I am a complete noob when it comes to hardware for molecular modeling, and i was wondering how was the performance of AMD graphic cards for this kinds of tasks. I know AMD cards where preferred over nvidia for criptomining because they where suposedly most suited for calculations, but i have never seen a benchmark using AMD cards for molecular modeling.
Would you mind explaining to me why AMD cards are not used for this? And if they are suited, are they better or worse than Nvidia?
I thank you kindly for taking your time (and money) to do these tests, it has been extremely useful!.

Posted on 2018-12-26 22:19:09
Alexey Trubitsyn

I was not the one who had been asked, never the less hope this will help you. AMD cards are not used so widely for molecular modeling due to historical reasons: NVIDIA were the first to deal with GPU computing. People first tried to use triangles and textures to do scientific computations on a GPU. NVIDIA supported that approach and developed a first library which would make it easier to write this kind of software. CUDA was very restricted at first, but due to the lack of competitors it got widely adopted.
The question "are they better or worse" as it always does with such questions boils down to details like:
What exectly do you need in your project?
Performance? Both sides compete with each other time to time. AMD cards may be slightly more efficient in terms of computation per $USD.
Community support? CUDA has been experimented widely by the academic researchers over the years. Have been seeing many supercomputing centres installing Nvidia. Though OpenCL is catching up recently.
Programming productivity? NVIDIA CUDA porgramming is relatively simpler as it only needs to support its own GPU. The Unified Memory also might be a big deal for certain people.
Profiling and debugging capability? Both got their own software tools that are about equal as for me.
Stable driver support? Have been using Nvidia driver on Linux platform with no major problems what so ever. Had some compatibility difficalties with AMD drivers on Linux with various hardware.
Vendor independence? The main great feature of OpenCL is heterogeneous computing: same code can be launched on GPU, CPU, etc. With AMD card you’ll be using OpenCL wich can run NVIDIA card also, but you will certainly face performance issues during such transformation. Take a look at this paper for detailes: https://www.spiedigitallibr...
P.S. If you are new to the field I would strongly recomend NVIDIA + CUDA for your tasks mainly due to tons of tutorials online, bigger community and the ease of getting your system up and running. Best of luck in your research!

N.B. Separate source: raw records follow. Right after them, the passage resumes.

(* ===== verification/SimpleCounts.v ===== *)
(** * The counters of the simple-cache mode when threads interleave

    The calls of the mode pay their debts to the counters (ProcessCounts): everything but
    the counters' own programs is silent. *)

From S2P Require Import Prelude SizeClass Memory Extents AllocSpec Page Metrics.
From S2P Require Import Headers AllocCore SimpleCache SimpleAllocator Allocator Text Exporter Counting.
From S2P Require Import Interleave Process Sharing ProcessSafe ProcessCounts.
From S2P Require Import SimpleThreads SimpleViews SimpleActions SimpleCalls SimpleConcurrent.

Lemma quiet_list {A} class (m : M Z A) : quiet (on_list class m).
Proof. by apply quiet_zoom. Qed.

Lemma quiet_load_head class : quiet (load_head class).
Proof. apply quiet_list. Qed.

Lemma quiet_cas_head class e v b : quiet (cas_head class e v b).
Proof. apply quiet_list. Qed.

Lemma quiet_smemory {A} (m : M memory A) : quiet (md_on_mem m : M sstate A).
Proof. exact (@quiet_on_mem sstate sstate_mode sstate_counts sstate_count_laws A m). Qed.

#[local] Hint Resolve quiet_smemory quiet_load_head quiet_cas_head : counting.

Section programs.
Context `{K : Kernel} (t : nat).

Lemma pop_silent class : silent (pop_prog class).
Proof. unfold pop_prog. hush. Qed.

Lemma push_batch_silent class h p : silent (push_batch_prog class h p).
Proof. unfold push_batch_prog. hush. Qed.

Lemma pop_batch_silent class rounds : forall k, silent (pop_batch_rounds rounds t class k).
Proof. pose proof pop_silent. induction rounds as [|rounds IH]; intros k; cbn [pop_batch_rounds]; hush. Qed.

Lemma take_block_silent class : silent (take_cached_block_prog t class).
Proof. pose proof pop_batch_silent. unfold take_cached_block_prog, pop_batch_prog. hush. Qed.

Lemma flush_excess_silent class : silent (flush_excess_prog t class).
Proof. pose proof push_batch_silent. unfold flush_excess_prog. hush. Qed.

Lemma simple_miss_pledge class size cs c d :
  settled (minus_event EvMiss d) -> pledge t (simple_miss_prog t class size cs) c d.
Proof.
  apply (miss_pledge t size _ (fun base => atomic (on_class t class
    (refill_loop (Z.to_nat (PAGE_SIZE / (cs +! CACHE_HEADER_SIZE) - 1)) 1 base (cs +! CACHE_HEADER_SIZE))))).
  intros base. hush.
Qed.

Lemma simple_alloc_pledge size align c :
  pledge t (simple_alloc_prog t size align) c (debt_of (CallAlloc t size align)).
Proof.
  exact (alloc_dispatch_pledge t size align (take_cached_block_prog t)
    (fun class => simple_miss_prog t class size) c take_block_silent (fun class => simple_miss_pledge class size)).
Qed.

Lemma simple_dealloc_cached_pledge class block c d :
  settled (minus_event EvFree d) -> pledge t (simple_dealloc_cached_prog t class block) c d.
Proof.
  intros Hd. apply pledge_silent; [hush|]. intros _. apply pledge_record. intros c'.
  apply pledge_tail, pledge_silent; [apply flush_excess_silent|]. done.
Qed.

Lemma simple_dealloc_pledge ptr c : pledge t (simple_dealloc_prog t ptr) c (debt_of (CallFree t ptr)).
Proof. exact (dealloc_dispatch_pledge t ptr (simple_dealloc_cached_prog t) c simple_dealloc_cached_pledge). Qed.
End programs.

#[global] Instance sstate_count_progs `{K : Kernel} : CountProgs sstate.
Proof.
  split.
  - apply _.
  - intros m n. unfold co, sstate_counts. cbn. by rewrite fmap_replicate.
  - apply simple_alloc_pledge.
  - apply simple_dealloc_pledge.
Qed.

Section theorems.
Context `{K : Kernel} {KS : KernelSpec K}.

(** C20: the counters of the simple-cache mode: however the threads interleave, also with
    several of them inside [GlobalFreeList::pop] at once, the text that the exporter serves
    when no thread is inside a call shows every call of the history: with what the threads
    have not flushed yet the counters are the numbers of calls, modulo 2^64. *)
Theorem simple_concurrent_counters pol m n tr (c : process sstate) :
  process_reach pol m n tr c -> Forall (fun th => th_does th = Idle) (pr_threads c) ->
  shows_calls (pr_state c) (calls_shown alloc_calls tr) (calls_shown free_calls tr) (calls_shown direct_calls tr).
Proof. exact (process_counts pol m n tr c). Qed.
End theorems.

Lemma simple_concurrent_counters_witness :
  process_reach exclusive (Memory [] ∅) 2 simple_history simple_last /\
  shows_calls (pr_state simple_last) 3 1 0.
Proof.
  split; [exact simple_process_reach|].
  apply (simple_concurrent_counters _ _ _ _ _ simple_process_reach).
  assert (Ht : pr_threads simple_last = [idle; idle]) by (vm_compute; reflexivity).
  rewrite Ht. by repeat constructor.
Defined.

Posted on 2019-01-13 17:14:47
Donald Kinghorn

Thank you Alexey! I had forgotten to add this post to my comment monitoring!

Posted on 2019-01-14 19:29:56
Fernando Bachega

Hi Dr Donald Kinghorn. Thanks for such nice review.

I'm a NaMD user and considering buying the following CPU + GPU:

AMD Ryzen 7 2700X c/ Wraith Prism Cooler, Octa Core, Cache 20MB, 3.7GHz (Max Turbo 4.35GHz) AM4 - YD270XBGAFBOX

VGA EVGA NVIDIA GeForce GTX 1080 FTW 8GB, GDDR5, 256 Bits - 08G-P4-6286-KR

Do you think it's a good setup for someone with a limited budget?

Thanks a lot for you attention.

Posted on 2019-01-05 02:10:12
TA Nie

Not the writer, but that will be a decent machine and get the job done for sure.

Posted on 2019-01-14 17:52:04
Donald Kinghorn

Thank you for responding to the question ... I do agree ... and I have added myself to the comment notification list now :-)

Posted on 2019-01-14 19:32:00
Fernando Bachega

Thanks you so much, cheers!

Posted on 2019-02-05 00:37:45
Fernando Bachega

Thanks a lot, cheers!

Posted on 2019-02-05 00:37:23
trotos

Really nice thread. Got 2 questions.
1. Is it advisable to also have a third small passive GPU to just run the graphics?
2. What kind of PSU is necessary for this kind of powerhouse, 2990+2*2080Ti? What are you using in your tests? Especially for processes that will last for more than a day?
Thank you for your time and those excellent articles.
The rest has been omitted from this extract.